> **Assignment**
Take every line from the entries below that includes the word "code" and copy it.

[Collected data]
++++++++++
(** *** [ConveyorImpl::readWorker], one step *)

Definition readWorker (w : World) : option World :=
  let c := impl w in
  match rworker w with
  | RW_wait temp =>
      if (RingBuffer.available_space (read_buffer c) >? 0)
         || read_buffer_stale c || read_worker_stop_flag c
         || read_worker_needs_fill c
      then
        if read_worker_stop_flag c then Some (with_rworker w RW_exit)
        else
          let c1 := if read_buffer_stale c
                    then set_read_buffer_stale
                           (set_read_buffer c (RingBuffer.clear (read_buffer c)))
                           false
                    else c in
          if (RingBuffer.available_space (read_buffer c1) >? 0)
             && negb (read_worker_stop_flag c1)
          then
            let w1 :=
              if negb (current_pos_in_storage c1 =?
                       off_add (current_file_offset c1)
                               (RingBuffer.available_data (read_buffer c1)))
              then
                let '(r, st) := storage_operations_t.lseek ops (handle c1)
                                  (current_pos_in_storage c1) SEEK_SET
                                  (storage w) in
                with_io w st (IoLseek (current_pos_in_storage c1) SEEK_SET
                                      (io_ret r))
              else w in
            let bytes_to_read_from_storage :=
              RingBuffer.available_space (read_buffer c1) in
            Some (with_rworker (with_impl w1 c1)
                    (RW_io (vector_resize temp bytes_to_read_from_storage)
                           bytes_to_read_from_storage))
          else
            let c2 := if read_worker_needs_fill c1
                      then set_read_worker_needs_fill c1 false else c1 in
            Some (with_rworker (with_impl w c2) (RW_wait temp))
      else None
  | RW_io temp n =>
      let '(r, st) := storage_operations_t.read ops (handle c) n (storage w) in
      let filled := Z.to_nat (Z.max 0 (io_ret r)) in
      let temp' := firstn filled (io_data r) ++ skipn filled temp in
      Some (with_rworker (with_io w st (IoRead n (io_ret r)))
                         (RW_relock temp' (io_ret r)))
  | RW_relock temp bytes_read_from_ops =>
      c1 <- (if bytes_read_from_ops >? 0 then
               '(_, rb) <- RingBuffer.write (read_buffer c) temp
                                            bytes_read_from_ops ;;
               Some (set_current_pos_in_storage (set_read_buffer c rb)
                       (off_add (current_pos_in_storage c) bytes_read_from_ops))
             else if bytes_read_from_ops =? 0
                  then Some (set_read_eof_flag c true)
                  else Some c) ;;
      let c2 := if read_worker_needs_fill c1
                then set_read_worker_needs_fill c1 false else c1 in
      Some (with_rworker (with_impl w c2) (RW_wait temp))
  | RW_none | RW_exit => None
  end.

(** *** [conveyor_write] *)

(** How a run of a loop containing a [wait] ends: the loop is left, or
    the thread parks in the [wait] with its mutex released. *)
Inductive write_loop_result : Type :=
| W_done (c : ConveyorImpl) (bytes_written_to_buffer : Z)
| W_blocked (c : ConveyorImpl) (current_buf_ptr : list byte)
            (remaining_count bytes_written_to_buffer : Z).

(** The [while (remaining_count > 0 && !write_worker_stop_flag)] loop,
    entered with [write_mutex] held.  Every iteration that is not left
    accepts at least one byte, so [fuel] above [remaining_count] is never
    used up. *)
Fixpoint conveyor_write_loop (fuel : nat) (c : ConveyorImpl)
         (current_buf_ptr : list byte)
         (remaining_count bytes_written_to_buffer : Z)
  : option write_loop_result :=
  if (remaining_count >? 0) && negb (write_worker_stop_flag c) then
    if (RingBuffer.available_space (write_buffer c) >? 0)
       || write_worker_stop_flag c
    then
      if write_worker_stop_flag c
      then Some (W_done c bytes_written_to_buffer)
      else
        match fuel with
        | O => None
        | S fuel' =>
            '(written_this_iter, wb) <-
              RingBuffer.write (write_buffer c) current_buf_ptr
                               remaining_count ;;
            let c' := set_current_file_offset (set_write_buffer c wb)
                        (off_add (current_file_offset c) written_this_iter) in
            conveyor_write_loop fuel' c'
              (skipn (Z.to_nat written_this_iter) current_buf_ptr)
              (size_sub remaining_count written_this_iter)
              (off_add bytes_written_to_buffer written_this_iter)
        end
    else Some (W_blocked c current_buf_ptr remaining_count
                         bytes_written_to_buffer)
  else Some (W_done c bytes_written_to_buffer).
(** * DataHorders CDN SDK: the request engine and its error contract

    A shallow embedding of [src/index.ts]: the [DataHordersCDNError] class,
    the [HttpClient] request engine ([request] and its verb wrappers) and
    the ACME polling helper [AcmeCertificatesApi.waitForActive].

    The engine is asynchronous, exception based code over the platform's
    [URL], [fetch], [Response] and [JSON] objects.  Exceptions are modelled
    by a completion monad, the platform by a record of oracles that say
    what each platform call answers, and JavaScript values by an inductive
    type with the language's own conversions ([ToBoolean], [ToString],
    property reads). *)

From stdpp Require Import gmap strings list fin_maps.
From Stdlib Require Import DecimalString DecimalN DecimalZ.

Set Warnings "-register-all".

Local Open Scope string_scope.
Local Open Scope Z_scope.

(** ** JavaScript numbers *)

(** A number as [Number::toString] sees it: not a number, an infinity, a
    zero, or a finite value given by its sign, the decimal digits [s] that
    JavaScript prints for it (the shortest that read back as the same
    number, without leading or trailing zero) and the position [n] of the
    decimal point after the first of them, so that the value is
    [0.s * 10^n]. *)
Module JSNumber.

Inductive number : Type :=
| NaN
| Infinity (negative : bool)
| Zero (negative : bool)
| Finite (negative : bool) (digits : string) (n : Z).

Fixpoint zeros (count : nat) : string :=
  match count with
  | O => EmptyString
  | S m => "0" +:+ zeros m
  end.

(** The decimal numeral of a natural number. *)
Definition decimal (a : Z) : string :=
  NilZero.string_of_uint (N.to_uint (Z.to_N a)).

(** [Number::toString(x, 10)] *)
Definition toString (x : number) : string :=
  match x with
  | NaN => "NaN"
  | Infinity false => "Infinity"
  | Infinity true => "-Infinity"
  | Zero _ => "0"
  | Finite negative digits n =>
      let k := Z.of_nat (String.length digits) in
      (if negative then "-" else EmptyString)
        +:+ (if (-5 <=? n) && (n <=? 21) then
               if k <=? n then digits +:+ zeros (Z.to_nat (n - k))
               else if 0 <? n then
                 String.substring 0 (Z.to_nat n) digits
                   +:+ "." +:+ String.substring (Z.to_nat n) (Z.to_nat (k - n)) digits
               else "0." +:+ zeros (Z.to_nat (- n)) +:+ digits
             else
               let exponent :=
                 (if n - 1 <? 0 then "-" else "+") +:+ decimal (Z.abs (n - 1)) in
               match digits with
               | String c EmptyString => String c EmptyString +:+ "e" +:+ exponent
               | String c rest => String c EmptyString +:+ "." +:+ rest +:+ "e" +:+ exponent
               | EmptyString => "e" +:+ exponent
               end)
  end.

(** What [JSON.stringify] writes for a number. *)
Definition toJSON (x : number) : string :=
  match x with
  | NaN | Infinity _ => "null"
  | _ => toString x
  end.

(** [ToBoolean] *)
Definition truthy (x : number) : bool :=
  match x with
  | NaN | Zero _ => false
  | _ => true
  end.
(** * keepalive.js: the ScavengerMine ten-minute heartbeat userscript

    A shallow embedding of [src/tampermonkey/keepalive.js] and the
    properties of its heartbeat controller.

    - [JsString]: strings as UTF-16 code units, and the regular
      expressions of the script written out as matchers.
    - [Dom]: the part of the DOM the script reads.
    - The script itself, in a state-and-exception monad over its host
      (the pages it observes and the wall clock it reads).
    - The properties, C1 to C10. *)

From Stdlib Require Import List Bool Arith ZArith NArith Lia String Ascii.
Import ListNotations.

(* ================================================================= *)
(** ** Strings *)

Module JsString.

(** A JavaScript string is a sequence of UTF-16 code units. *)
Definition jsstring := list N.

(** String literals of the source, all of them ASCII. *)
Definition lit (s : string) : jsstring :=
  map N_of_ascii (list_ascii_of_string s).

Definition is_upper (c : N) : bool := ((65 <=? c) && (c <=? 90))%N.
Definition is_lower (c : N) : bool := ((97 <=? c) && (c <=? 122))%N.

(** [\d] *)
Definition is_digit (c : N) : bool := ((48 <=? c) && (c <=? 57))%N.

(** [\w], which decides [\b]: without the [u] flag the class is
    [A-Za-z0-9_] also under [i]. *)
Definition is_word (c : N) : bool :=
  is_upper c || is_lower c || is_digit c || (c =? 95)%N.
++++++++++
> **Response to this task**
    The engine is asynchronous, exception based code over the platform's
    - [JsString]: strings as UTF-16 code units, and the regular
(** A JavaScript string is a sequence of UTF-16 code units. *)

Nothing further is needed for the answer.